(** * EtherCAT EoE "set IP parameter" state machine (master/fsm_eoe.c)

    A shallow embedding of the state machine of [master/fsm_eoe.c] and the
    properties of its specification.  The C code works on a context
    structure, on datagrams, requests and slaves reached through pointers;
    here the pointers are addresses into finite maps, the handlers are
    functions from a world to an optional world ([None] is a dereference
    of NULL or of an address that holds nothing), and the volatile inputs
    (the tick counter, the outcome of the mailbox layer) are given to each
    call in an environment record.

    Diagnostics ([EC_SLAVE_ERR], [EC_SLAVE_DBG], [ec_print_data], the
    datagram printers) change nothing the state machine reads back, and
    are left out. *)

From Stdlib Require Import ZArith Lia List.
From Stdlib Require Import Strings.Byte.
From stdpp Require Import base option list gmap.
Import ListNotations.
Local Open Scope Z_scope.

(** ** Bytes and buffers *)

(** A byte of memory is a [Byte.byte]; [byte_Z] reads it as an unsigned
    number and [u8] is the C conversion to [uint8_t]. *)
Definition byte_Z (b : byte) : Z := Z.of_N (Byte.to_N b).

Definition u8 (z : Z) : byte :=
  default x00 (Byte.of_N (Z.to_N (z mod 256))).

(** A pointer into a byte array is modelled by the bytes from the pointer
    onwards; [at_ptr off f data] runs [f] on [data + off].  The functions
    that write through a pointer take the destination last, so that a call
    with its other arguments can be run at an offset. *)
Definition buf := list byte.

-=-=-=-=-

## Directions for this task
Among the records above, repeat exactly the line with "call in an environment record.", the line with "From Stdlib Require Import Strings.Byte.", and every line in between, and only those.

## Task output
    call in an environment record.

    Diagnostics ([EC_SLAVE_ERR], [EC_SLAVE_DBG], [ec_print_data], the
    datagram printers) change nothing the state machine reads back, and
    are left out. *)

From Stdlib Require Import ZArith Lia List.
From Stdlib Require Import Strings.Byte.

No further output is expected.